[RFC] Remove User::OperandList

Duncan P. N. Exon Smith dexonsmith at apple.com
Thu Jun 11 11:02:44 PDT 2015


> On 2015-Jun-10, at 15:44, Pete Cooper <peter_cooper at apple.com> wrote:
> 
> Just pushed 0001-0005 as r239489-r239493.
> 
> Cheers,
> Pete
> 
>> On Jun 10, 2015, at 1:23 PM, Pete Cooper <peter_cooper at apple.com> wrote:
>> 
>> Hi Duncan
>> 
>> Here’s the updated patches.  I didn’t make any changes outside of your feedback to 0001-0005 so they can probably be ignored.  I’m working on using clang-format now then will commit those ones.
>> 
>> I reorganised 0006-0009 to try make them ordered better.
>> 
>> 0006 and 0007 are now just refactoring num operands and get/set operand list.  I added the assert for out of range num operands to 0006.
>> 
>> 0008 was 0006 before.  It adds the new version of operator new, but this time i’ve cleaned it up more as the num uses was 0.
>> 0009 is now last as it was the real change in behavior for this whole series.
>> 
>> Cheers,
>> Pete
>> 
>> <0001-Move-the-special-Phi-logic-for-hung-off-uses-in-to-U.patch>
>> <0002-Make-User-track-whether-a-class-has-hung-off-uses-an.patch>
>> <0003-Delete-User-dropHungOffUses-and-move-it-in-to-User-w.patch>
>> <0004-Add-User-growHungoffUses-and-use-it-to-grow-the-hung.patch>
>> <0005-Stop-returning-a-Use-from-allocHungOffUses.patch>
>> <0006-Replace-all-accesses-to-User-OperandList-with-getter.patch>

LGTM, plus:

> diff --git a/include/llvm/IR/User.h b/include/llvm/IR/User.h
> index 8ec11e5..d5d0187 100644
> --- a/include/llvm/IR/User.h
> +++ b/include/llvm/IR/User.h
> @@ -125,10 +135,14 @@ public:
>    typedef iterator_range<op_iterator> op_range;
>    typedef iterator_range<const_op_iterator> const_op_range;
>  
> -  inline op_iterator       op_begin()       { return OperandList; }
> -  inline const_op_iterator op_begin() const { return OperandList; }
> -  inline op_iterator       op_end()         { return OperandList+NumOperands; }
> -  inline const_op_iterator op_end()   const { return OperandList+NumOperands; }
> +  inline op_iterator       op_begin()       { return getOperandList(); }
> +  inline const_op_iterator op_begin() const { return getOperandList(); }
> +  inline op_iterator       op_end()         {
> +    return getOperandList() + NumOperands;
> +  }
> +  inline const_op_iterator op_end()   const {
> +    return getOperandList() + NumOperands;
> +  }

All these `inline` keywords are redundant and noisy.  Maybe you can
clean them up while you're in there?  (Maybe as a follow-up or prep
commit?)

>> <0007-Rename-NumOperands-to-make-it-clear-its-managed-by-t.patch>

> From 30380812e02221e7693530ebf1a01d527fdcccc0 Mon Sep 17 00:00:00 2001
> From: Peter Cooper <peter_cooper at apple.com>
> Date: Tue, 26 May 2015 14:16:41 -0700
> Subject: [PATCH 7/9] Rename NumOperands to make it clear its managed by the
>  User.
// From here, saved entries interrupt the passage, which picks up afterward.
(** C38: outside that range the encryption still reports success, and what it
    wrote is refused by [DecryptFileStreaming]: an empty file (no chunks) and a
    file of more than 10000 chunks cannot be decrypted. *)
Theorem streaming_undecryptable src dst out key key' compress data fs rnd :
  src ≠ dst → fault_free src → fault_free dst → is_ok (aes_NewCipher key) = true →
  fs !! src = Some data → len data = 0 ∨ maxChunks < chunk_count (len data) < 2 ^ 32 →
  gcmNonceSize * chunk_count (len data) ≤ len rnd →
  ∃ fs' rnd', EncryptFileStreaming src dst key compress (fs, rnd) = (Ret None, (fs', rnd')) ∧
    DecryptFileStreaming dst out key' fs' =
      (Ret (Some (InvalidChunkCount (chunk_count (len data)))), fs').
Proof.
  intros Hne (Ho & _) (Ho1 & Hc1 & Hw1) Hk Hf Hn Hr.
  destruct (EncryptFileStreaming_spec src dst key compress data fs rnd)
    as (ps & cs & rnd' & He & Hcut & Hs); try done.
  exists (<[dst := v2_file cs]> fs), rnd'. split; [done|].
  pose proof (cut_len_chunks _ _ _ _ _ Hcut Hs) as Hl. fold (chunk_count (len data)) in Hl.
  assert (0 ≤ len cs < 2 ^ 32 ∧ (len cs = 0 ∨ maxChunks < len cs)) as [Hb Hn'].
  { pose proof (len_nonneg cs). destruct Hn as [Hn|Hn]; [|lia].
    rewrite Hn in Hl. change (chunk_count 0) with 0 in Hl. lia. }
  rewrite <- Hl. set (fs' := <[dst := _]> fs).
  assert (fs' !! dst = Some ([] ++ bytes_of v2Magic ++ concat (v2_writes cs))) as Hf'
    by (subst fs'; by rewrite lookup_insert_eq).
  unfold DecryptFileStreaming, os_Open. unfold_M. rewrite Ho1, Hf'. cbn [fst snd].
  rewrite (io_ReadFull_at dst 0 4 fs' [] (bytes_of v2Magic) _ Hf' eq_refl eq_refl).
  cbn [string_of_list_ascii]. rewrite decide_False by done. rewrite decide_True by done.
  unfold decryptV2. unfold_M.
  erewrite (read_uint32_at _ _ _ (bytes_of v2Magic) (uint32 (len cs)));
    [|exact Hf'|done|apply uint32_range]. rewrite (uint32_id _ Hb).
  destruct Hn' as [->|Hn']; [done|]. by rewrite (proj2 (Z.ltb_lt _ _) Hn'), orb_true_r.
Qed.

(** C30: the chunks of a v2 file are authenticated one by one and not
    together: every file made of chunks sealed under the key - a file's own
    chunks reordered, repeated or left out - decrypts without error to the
    blocks in the order found. *)
Theorem v2_chunks_unordered src out key ps cs fs (σ : list nat) ps' cs' :
  src ≠ out → fault_free src → fault_free out → len key = 32 →
  Forall (λ p : bytes, len p ≤ chunkSize) ps → Forall2 (sealed key) ps cs →
  mapM (ps !!.) σ = Some ps' → mapM (cs !!.) σ = Some cs' → 0 < len σ ≤ maxChunks →
  fs !! src = Some (v2_file cs') →
  DecryptFileStreaming src out key fs = (Ret None, <[out := concat ps']> fs).
Proof.
  intros Hne (Ho & _) (_ & Hc & Hw) Hk Hp Hs Hps Hcs Hn Hf.
  apply mapM_Some in Hps, Hcs. pose proof (Forall2_length _ _ _ Hcs) as Hl.
  apply (DecryptFileStreaming_v2 src out key ps' cs'); try done.
  - apply Forall_forall. intros p (i & Hi)%list_elem_of_lookup.
    destruct (Forall2_lookup_r _ _ _ _ _ Hps Hi) as (j & _ & Hj). cbn in Hj.
    rewrite Forall_lookup in Hp. by apply (Hp j).
  - apply Forall2_same_length_lookup_2; [by rewrite <- Hl, <- (Forall2_length _ _ _ Hps)|].
    intros i p c Hi Hci.
    destruct (Forall2_lookup_r _ _ _ _ _ Hps Hi) as (j & Hj1 & Hj2).
    destruct (Forall2_lookup_r _ _ _ _ _ Hcs Hci) as (j' & Hj1' & Hj2'). cbn in *.
    simplify_eq. by apply (Forall2_lookup_lr _ _ _ _ _ _ Hs Hj2 Hj2').
  - unfold len in *. by rewrite <- Hl.
Qed.
(* ===== verification/Handlers.v ===== *)
(** * HTTP handlers ([node/handlers.go], [node/rotate_handler.go])

    Every endpoint of the node, on the state of [Node.v].  The share store is
    reached through the interface [ShareStore], whose state is the package
    variable [db]: what is proved here about the handlers uses the promise
    [ShareStoreLaws] only. *)

From S2P Require Import Prelude GoStrings Encoding Json JsonStruct Bucket Store Crypto NodeCrypto.
From S2P Require Import Http SorobanTx RateLimit FileSystem Keystore Logger Node.

(** ** Requests and replies *)

Record StoreRequest := mkStoreReq {
  sr_ObjectID : string;
  sr_ContractID : string;
  sr_EphemeralPubKey : string;
  sr_Ciphertext : string;
  sr_Nonce : string;
}.

Definition store_req_table : table StoreRequest :=
  [("object_id", λ v t, s ← as_string v (sr_ObjectID t);
      Some (mkStoreReq s (sr_ContractID t) (sr_EphemeralPubKey t) (sr_Ciphertext t) (sr_Nonce t)));
   ("contract_id", λ v t, s ← as_string v (sr_ContractID t);
      Some (mkStoreReq (sr_ObjectID t) s (sr_EphemeralPubKey t) (sr_Ciphertext t) (sr_Nonce t)));
   ("ephemeral_pubkey", λ v t, s ← as_string v (sr_EphemeralPubKey t);
      Some (mkStoreReq (sr_ObjectID t) (sr_ContractID t) s (sr_Ciphertext t) (sr_Nonce t)));
   ("ciphertext", λ v t, s ← as_string v (sr_Ciphertext t);
      Some (mkStoreReq (sr_ObjectID t) (sr_ContractID t) (sr_EphemeralPubKey t) s (sr_Nonce t)));
   ("nonce", λ v t, s ← as_string v (sr_Nonce t);
      Some (mkStoreReq (sr_ObjectID t) (sr_ContractID t) (sr_EphemeralPubKey t) (sr_Ciphertext t) s))].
NFC.
> 
> This is to try make it very clear that subclasses shouldn't be changing
> the value directly.  Now that OperandList for normal instructions is computed
> using the NumOperands, its critical that the NumOperands is accurate or we
> could compute the wrong offset to the first operand.
> 
> I looked over all places which update NumOperands and they are all safe.
> Hung off use User's don't use NumOperands to compute the OperandList so they
> are safe to continue to manipulate it.  The only other User which changed it
> was GlobalVariable which has an optional init list but always allocated space
> for a single Use.  It was correctly setting NumOperands to 1 before setting an
> initializer, and setting it to 0 after clearing the init list, so the order was safe.
> 
> Added some comments to that code to make sure that this isn't changed in future
> without being aware of this constraint.
> ---
>  include/llvm/IR/GlobalVariable.h |  3 ++-
>  include/llvm/IR/Instructions.h   |  8 ++++----
>  include/llvm/IR/User.h           | 38 ++++++++++++++++++++++++++++----------
>  include/llvm/IR/Value.h          |  7 ++++++-
>  lib/IR/Globals.cpp               | 10 ++++++++--
>  lib/IR/Instructions.cpp          | 39 ++++++++++++++++++++-------------------
>  lib/IR/User.cpp                  |  5 +++--
>  lib/IR/Value.cpp                 |  2 +-
>  8 files changed, 72 insertions(+), 40 deletions(-)
> 
> diff --git a/include/llvm/IR/User.h b/include/llvm/IR/User.h
> index d5d0187..593b46c 100644
> --- a/include/llvm/IR/User.h
> +++ b/include/llvm/IR/User.h
> @@ -53,7 +53,8 @@ protected:
>    User(Type *ty, unsigned vty, Use *OpList, unsigned NumOps)
>        : Value(ty, vty) {
>      setOperandList(OpList);
> -    NumOperands = NumOps;
> +    assert(NumOps < (1 << User::NumUserOperandsBits) && "Too many operands");

This should probably be `1u << NumUserOperandBits`:

  - Makes it more obvious that this isn't undefined behaviour (1 << 31 is
    undefined).
  - I don't think we need the `User::` scope.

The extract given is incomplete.